L’exposition A la volée réunit les lauréats du Prix Jeune Création : Mouna Bakouli, Johan Christ-Bertrand (2018) et Amentia Siard-Brochard (2019).

 

Mouna Bakouli met en évidence les multiples effets de la société contemporaine sur nos corps à l’aide du dessin et de la sculpture, Johan Christ-Bertrand interroge par les moyens de la peinture notre rapport au réel et au virtuel, quant aux sculptures et vidéos d’Amentia Siard-Brochard, elles engagent notre perception des objets et des espaces. Nous voyons que chacun des artistes développe un univers déjà singulier. L’ensemble invite à un questionnement existentiel face au temps présent, un temps d’incertitudes.

Cette interrogation est particulièrement lisible dans la démarche de Mouna Bakouli qui a recours aux sciences sociales et à une observation attentive des comportements humains pour nourrir sa réflexion artistique.

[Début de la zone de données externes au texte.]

(* ===== verification/Catalog.v ===== *)
(** Catalog: the algorithm lists, the label table and the two functions
    that build and translate the options of [#algorithmSelect]
    ([src/static/script.js], lines 1-121).  An [<option>] element is a
    record of its value and its displayed text. *)

From S2P Require Import Prelude.

Module Catalog.

Definition mixedAlgorithms : list string :=
  ["Negative"; "Rescaling"; "Shift&Rescale"; "Bit Plane Slicing"; "Salt&Pepper noise"].

Definition arithmeticOperations : list string :=
  ["Addition"; "Substraction"; "Multiplication"; "Division"].

Definition bitOperations : list string :=
  ["Bitwise Not"; "Bitwise And"; "Bitwise Or"; "Bitwise Xor"].

Definition convolutions : list string :=
  ["Convolution - Averaging";
   "Convolution - Weighted averaging";
   "Convolution - Four Neighbour Laplacian";
   "Convolution - Eight Neighbour Laplacian";
   "Convolution - Four Neighbour Laplacian Enhancement";
   "Convolution - Eight Neighbour Laplacian Enhancement";
   "Convolution - Roberts One";
   "Convolution - Roberts Two";
   "Convolution - Sobel X";
   "Convolution - Sobel Y"].

Definition transformations : list string :=
  ["Logarithmic Transformation"; "Power Law"; "Random LUT"].

(** The object literal [algorithmLabels]: canonical name to label. *)
Definition algorithmLabels : gmap string string :=
  list_to_map
    [("Negative", "负片");
     ("Rescaling", "重新缩放");
     ("Shift&Rescale", "移位和重新缩放");
     ("Bit Plane Slicing", "位平面切片");
     ("Salt&Pepper noise", "椒盐噪声");
     ("Addition", "加法");
     ("Substraction", "减法");
     ("Multiplication", "乘法");
     ("Division", "除法");
     ("Bitwise Not", "按位取反");
     ("Bitwise And", "按位与");
     ("Bitwise Or", "按位或");
     ("Bitwise Xor", "按位异或");
     ("Convolution - Averaging", "卷积 - 平均");
     ("Convolution - Weighted averaging", "卷积 - 加权平均");
     ("Convolution - Four Neighbour Laplacian", "卷积 - 四邻域拉普拉斯");
     ("Convolution - Eight Neighbour Laplacian", "卷积 - 八邻域拉普拉斯");
     ("Convolution - Four Neighbour Laplacian Enhancement", "卷积 - 四邻域拉普拉斯增强");
     ("Convolution - Eight Neighbour Laplacian Enhancement", "卷积 - 八邻域拉普拉斯增强");
     ("Convolution - Roberts One", "卷积 - 罗伯茨一");
     ("Convolution - Roberts Two", "卷积 - 罗伯茨二");
     ("Convolution - Sobel X", "卷积 - 索贝尔 X");
     ("Convolution - Sobel Y", "卷积 - 索贝尔 Y");
     ("Logarithmic Transformation", "对数变换");
     ("Power Law", "幂律变换");
     ("Random LUT", "随机 LUT")].

(** An [<option>] element: [.val()] and [.text()]. *)
Record SelectOption := mkOption { opt_value : string; opt_text : string }.

#[export] Instance SelectOption_eq_dec : EqDecision SelectOption.
Proof. solve_decision. Qed.

(** [$("<option>").text(value).val(value)] *)
Definition newOption (value : string) : SelectOption := mkOption value value.

(** [$.each(list, function(index, value) { algorithmSelect.append(option) })] *)
Definition appendEach (l : list string) (sel : list SelectOption) : list SelectOption :=
  fold_left (fun sel value => sel ++ [newOption value]) l sel.

Definition setupSelectInputField (sel : list SelectOption) : list SelectOption :=
  let sel := appendEach mixedAlgorithms sel in
  let sel := appendEach arithmeticOperations sel in
  let sel := appendEach bitOperations sel in
  let sel := appendEach convolutions sel in
  appendEach transformations sel.

(** The body of the [each] of [translateAlgorithmOptions]: the label is
    used when the lookup [algorithmLabels[text]] is truthy, i.e. defined
    and not the empty string. *)
Definition translateOption (o : SelectOption) : SelectOption :=
  match algorithmLabels !! opt_text o with
  | Some label => if label !== "" then mkOption (opt_value o) label else o
  | None => o
  end.

(** [$("option").each(...)]: every option of the document. *)
Definition translateAlgorithmOptions (options : list SelectOption) : list SelectOption :=
  map translateOption options.

(** Every name of the five lists, in the order of the select. *)
Definition allAlgorithms : list string :=
  mixedAlgorithms ++ arithmeticOperations ++ bitOperations ++ convolutions ++ transformations.

(** The five lists as the categories of the spec's algorithm registry. *)
Inductive Category := Mixed | Arithmetic | Bitwise | Convolution | Transformation.

#[export] Instance Category_eq_dec : EqDecision Category.
Proof. solve_decision. Defined.

Definition categories : list Category := [Mixed; Arithmetic; Bitwise; Convolution; Transformation].

Definition categoryList (k : Category) : list string :=
  match k with
  | Mixed => mixedAlgorithms
  | Arithmetic => arithmeticOperations
  | Bitwise => bitOperations
  | Convolution => convolutions
  | Transformation => transformations
  end.

Lemma appendEach_app l sel : appendEach l sel = sel ++ map newOption l.
Proof.
  revert sel. induction l as [|v l IH]; intros sel; simpl.
  - by rewrite app_nil_r.
  - unfold appendEach in *. simpl. rewrite IH, <- app_assoc. done.
Qed.

(** The five lists are disjoint; no name occurs twice. *)
Lemma allAlgorithms_NoDup : NoDup allAlgorithms.
Proof. apply (bool_decide_unpack _). vm_compute. reflexivity. Qed.

(** Every name of the select has an entry in the label table. *)
Lemma labels_total : Forall (fun a => is_Some (algorithmLabels !! a)) allAlgorithms.
Proof. apply (bool_decide_unpack _). vm_compute. reflexivity. Qed.

(** Every label is truthy: none is the empty string. *)
Lemma labels_nonempty : map_Forall (fun _ l => l <> "") algorithmLabels.
Proof. apply (bool_decide_unpack _). vm_compute. reflexivity. Qed.

(** No label is itself a key of the table. *)
Lemma labels_not_keys :
  map_Forall (fun _ l => algorithmLabels !! l = None) algorithmLabels.
Proof. apply (bool_decide_unpack _). vm_compute. reflexivity. Qed.

(** Translating one option leaves its value alone. *)
Lemma translateOption_value o : opt_value (translateOption o) = opt_value o.
Proof.
  unfold translateOption. destruct (algorithmLabels !! opt_text o) as [l|]; [|reflexivity].
  destruct (bool_decide (l = "")); reflexivity.
Qed.

(** An option whose text has a label is displayed with that label. *)
Lemma translateOption_label o l :
  algorithmLabels !! opt_text o = Some l -> translateOption o = mkOption (opt_value o) l.
Proof.
  intros Hl. unfold translateOption. rewrite Hl.
  rewrite (bool_decide_eq_false_2 (l = "")) by exact (labels_nonempty _ _ Hl).
  reflexivity.
Qed.

(** On a select holding the options [sel] of the page, the start-up
    sequence [setupSelectInputField(); translateAlgorithmOptions();]
    appends one option per catalog name, in list order, whose value is
    the canonical name and whose text is its label. *)
Lemma setup_then_translate (sel : list SelectOption) :
  translateAlgorithmOptions (setupSelectInputField sel) =
  translateAlgorithmOptions sel ++
  map (fun a => mkOption a (default a (algorithmLabels !! a))) allAlgorithms.
Proof.
  unfold setupSelectInputField. rewrite !appendEach_app, <- !app_assoc.
  rewrite <- !map_app. change (mixedAlgorithms ++ _) with allAlgorithms.
  unfold translateAlgorithmOptions. rewrite map_app. apply (f_equal (app _)).
  rewrite map_map.
  apply map_ext_Forall. eapply Forall_impl; [apply labels_total|].
  intros a [l Hl]. rewrite Hl. by apply translateOption_label.
Qed.

(** Translating twice is translating once: no label is a key. *)
Lemma translateOption_idem o : translateOption (translateOption o) = translateOption o.
Proof.
  destruct (algorithmLabels !! opt_text o) as [l|] eqn:Hl.
  - rewrite (translateOption_label o l Hl).
    unfold translateOption at 1. cbn [opt_text]. by rewrite (labels_not_keys _ _ Hl).
  - unfold translateOption. rewrite Hl. rewrite Hl. reflexivity.
Qed.

Lemma translate_idempotent (options : list SelectOption) :
  translateAlgorithmOptions (translateAlgorithmOptions options) =
  translateAlgorithmOptions options.
Proof.
  unfold translateAlgorithmOptions. rewrite map_map.
  apply map_ext, translateOption_idem.
Qed.

(** The membership tests of the script, for a name of category [k]. *)
Lemma categories_separate :
  Forall (fun k => Forall (fun a =>
    map (fun k' => inList (categoryList k') a) categories =
    map (fun k' => bool_decide (k = k')) categories) (categoryList k)) categories.
Proof. apply (bool_decide_unpack _). vm_compute. reflexivity. Qed.

Lemma inList_category k k' a :
  a ∈ categoryList k -> inList (categoryList k') a = bool_decide (k = k').
Proof.
  intros Ha. pose proof categories_separate as H.
  rewrite Forall_forall in H.
  specialize (H k ltac:(apply (bool_decide_unpack _); destruct k; reflexivity)).
  rewrite Forall_forall in H. specialize (H a Ha).
  destruct k'; cbn [map categories] in H; injection H; intros; assumption.
Qed.

Lemma inList_mixed k a : a ∈ categoryList k -> inList mixedAlgorithms a = bool_decide (k = Mixed).
Proof. apply (inList_category k Mixed). Qed.
Lemma inList_arithmetic k a : a ∈ categoryList k -> inList arithmeticOperations a = bool_decide (k = Arithmetic).
Proof. apply (inList_category k Arithmetic). Qed.
Lemma inList_bitwise k a : a ∈ categoryList k -> inList bitOperations a = bool_decide (k = Bitwise).
Proof. apply (inList_category k Bitwise). Qed.
Lemma inList_convolution k a : a ∈ categoryList k -> inList convolutions a = bool_decide (k = Convolution).
Proof. apply (inList_category k Convolution). Qed.
Lemma inList_transformation k a : a ∈ categoryList k -> inList transformations a = bool_decide (k = Transformation).
Proof. apply (inList_category k Transformation). Qed.

(** Decide the five membership tests of the script for a name whose
    category is known from the hypothesis [H : a ∈ categoryList k]. *)
Ltac catalog_tests H :=
  rewrite ?(inList_mixed _ _ H), ?(inList_arithmetic _ _ H), ?(inList_bitwise _ _ H),
    ?(inList_convolution _ _ H), ?(inList_transformation _ _ H);
  cbn [bool_decide decide_rel Category_eq_dec].

End Catalog.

La série de dessins La bataille de la Sécu (2022-2023) et l’ensemble des Quarts de corps (2022-2023) trouvent justement leur origine dans la dégradation des services publics, notamment celui du système de santé, des conditions de travail et d’existence d’une partie de plus en plus large de la population. En s’appuyant sur des dessins anatomiques issus d’encyclopédies médicales, l’artiste crée à la plume une composition qui fait se juxtaposer ou se combiner, de manière fortuite, organes et corps humains. L’hybridation des éléments pousse parfois à l’absurde, créant de fait un trouble qui nous conduit à nous interroger sur le pronostic vital apparemment très engagé de la Sécu.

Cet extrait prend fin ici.